Eight-legged invaders taking over homes in September and they’re not spiders

They look like spiders but these British home invaders in September are not actually spiders.

By Alex Evans, Deputy Audience Editor

Female Leiobunum rotundum

They look like spiders but opiliones are not spiders (Image: Getty)

They’re eight-legged invaders making their way into our homes this month - but you might not realise that these are not spiders at all.

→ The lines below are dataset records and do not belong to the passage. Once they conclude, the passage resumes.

(** C3, as stated, fails. The empty string is a current version that is
    present and is not an exact version, the latest version [1.0.0] is valid
    and [gtr] says that it does not exceed the range the empty string
    denotes, and the answer is [invalid_version] instead of [not_fixed]. The
    tag [latest] is a current version that is not an exact version, [gtr]
    does not say that [1.0.0] exceeds it (it throws), and the answer is
    [invalid_version] as well. *)
Lemma not_fixed_or_latest_counterexample :
  ~ (forall (name c l v : string),
       @valid NodeSemver.lib l = Some v ->
       @gtr NodeSemver.lib v c = Normal false ->
       @checkVersion NodeSemver.lib name (Some c) (Some l)
       = Normal match @valid NodeSemver.lib c with
                | None => not_fixed
                | Some _ => latest
                end)
  /\ ~ (forall (name c l v : string),
          c <> EmptyString ->
          @valid NodeSemver.lib l = Some v ->
          @gtr NodeSemver.lib v c <> Normal true ->
          @checkVersion NodeSemver.lib name (Some c) (Some l)
          = Normal match @valid NodeSemver.lib c with
                   | None => not_fixed
                   | Some _ => latest
                   end).
Proof.
  split; intros H.
  - specialize (H "left-pad" EmptyString "1.0.0" "1.0.0" eq_refl eq_refl).
    vm_compute in H. discriminate H.
  - assert (@checkVersion NodeSemver.lib "left-pad" (Some "latest") (Some "1.0.0")
            = Normal not_fixed) as E.
    { apply (H "left-pad" "latest" "1.0.0" "1.0.0");
        [discriminate | reflexivity | vm_compute; discriminate]. }
    vm_compute in E. discriminate E.
Qed.

(** C3, amended. When the current version is neither [null] nor empty, the
    latest version is valid and [gtr] returns [false] for the two, the
    answer is [not_fixed] if the current version is not an exact valid
    version and [latest] otherwise, and [not_fixed] is the answer in no other
    case; when [gtr] throws instead, as it does on a current version that is
    not a range, the answer is [invalid_version]. With the model of the
    library, [1.2.3] against [1.2.3] is [latest], the range [~1.2.0] against
    [1.2.3] is [not_fixed], and the tags [latest] and [next] and the locator
    [workspace:*] give [invalid_version]. *)
Theorem not_outdated_is_not_fixed_or_latest :
  (forall (lib : SemverLib), SemverLaws lib ->
   forall (name c l v : string),
     c <> EmptyString ->
     valid l = Some v ->
     (gtr v c = Normal false ->
      checkVersion name (Some c) (Some l)
      = Normal match valid c with None => not_fixed | Some _ => latest end)
     /\ (forall e : Exn,
           gtr v c = Throw e ->
           checkVersion name (Some c) (Some l) = Normal invalid_version))
  /\ (forall (lib : SemverLib), SemverLaws lib ->
      forall (name : string) (cur lat : option string),
        checkVersion name cur lat = Normal not_fixed <->
        exists c l v,
          cur = Some c /\ c <> EmptyString /\ lat = Some l /\ valid l = Some v
          /\ gtr v c = Normal false /\ valid c = None)
  /\ (forall name : string,
        @checkVersion NodeSemver.lib name (Some "1.2.3") (Some "1.2.3")
        = Normal latest
        /\ @checkVersion NodeSemver.lib name (Some "~1.2.0") (Some "1.2.3")
           = Normal not_fixed)
  /\ (forall (name c : string),
        In c ["latest"; "next"; "workspace:*"] ->
        (exists e, @gtr NodeSemver.lib "1.0.0" c = Throw e)
        /\ @checkVersion NodeSemver.lib name (Some c) (Some "1.0.0")
           = Normal invalid_version).
Proof.
  split; [|split; [|split]].
  - intros lib laws name c l v Hc Hv. split.
    + intros Hg. rewrite (checkVersion_compared name c l v Hc Hv), Hg. reflexivity.
    + intros e Hg. rewrite (checkVersion_compared name c l v Hc Hv), Hg. reflexivity.
  - intros lib laws name cur lat. split.
    + rewrite checkVersion_cases.
      destruct (JS.truthy cur) as [c|] eqn:Ec; [|discriminate].
      destruct (JS.truthy lat) as [l|] eqn:El; [|discriminate].
      destruct (JS.truthy (valid l)) as [v|] eqn:Ev; [|discriminate].
      destruct (gtr v c) as [[|]|] eqn:Eg; try discriminate.
      rewrite falsy_valid. destruct (valid c) eqn:Evc; [discriminate|].
      intros _. exists c, l, v.
      apply truthy_inv in Ec as [-> Hc]. apply truthy_inv in El as [-> _].
      apply truthy_inv in Ev as [-> _]. repeat split; auto.
    + intros (c & l & v & -> & Hne & -> & Hv & Hg & Hc).
      rewrite (checkVersion_compared name c l v Hne Hv), Hg, Hc. reflexivity.
  - intros name. split; reflexivity.
  - intros name c [<- | [<- | [<- | []]]]; (split; [eexists|]; reflexivity).
Qed.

Everyone in the UK it seems has got the fear this September as Spider Season begins in earnest, with scurrying invaders rushing across living rooms, lurking in bathtubs and spinning webs across doorways and in corners trying to catch themselves some dinner or find a mate for the winter inside your four walls.

But there’s one invading creature with eight legs popping up in homes that looks like a spider, acts like a spider, but isn’t a spider at all.

Opiliones are a common sight in UK households this month. They are extremely spindly, with long legs and a tiny body, and they scurry around as if they are a spider.

While they are an arachnid, they aren’t a spider, and they can’t even spin webs and they don’t have eight eyes - just two.

You will often find them in damper and cooler places like sheds, garages, cellars, porches, attics, and the like, because they are just as happy living outside as they are inside.

If you find an opilione, you should leave it alone. This is because they eat small insects as well as mould plants like fungi, as well as dead insects, bird poo and other nasty waste products that you don’t really want lying around.

Therefore, opiliones actually play a really important role as unpaid ‘cleaners’ tidying up after you and the insects you might have in your house without even the inconvenience or mess of a spider web to worry about (or walk into).

They are also harmless, do not bite and have no venom.

Confusingly, Americans call opiliones ‘daddy longlegs’ whereas Britons are more likely to call crane flies ‘daddy long legs’.

Bugwood wiki says: “Opiliones are considered beneficial insects because they feed upon multiple pests. Contrary to popular beliefs, they are not the most venomous spider on the planet: they are not venomous, and they are not spiders.”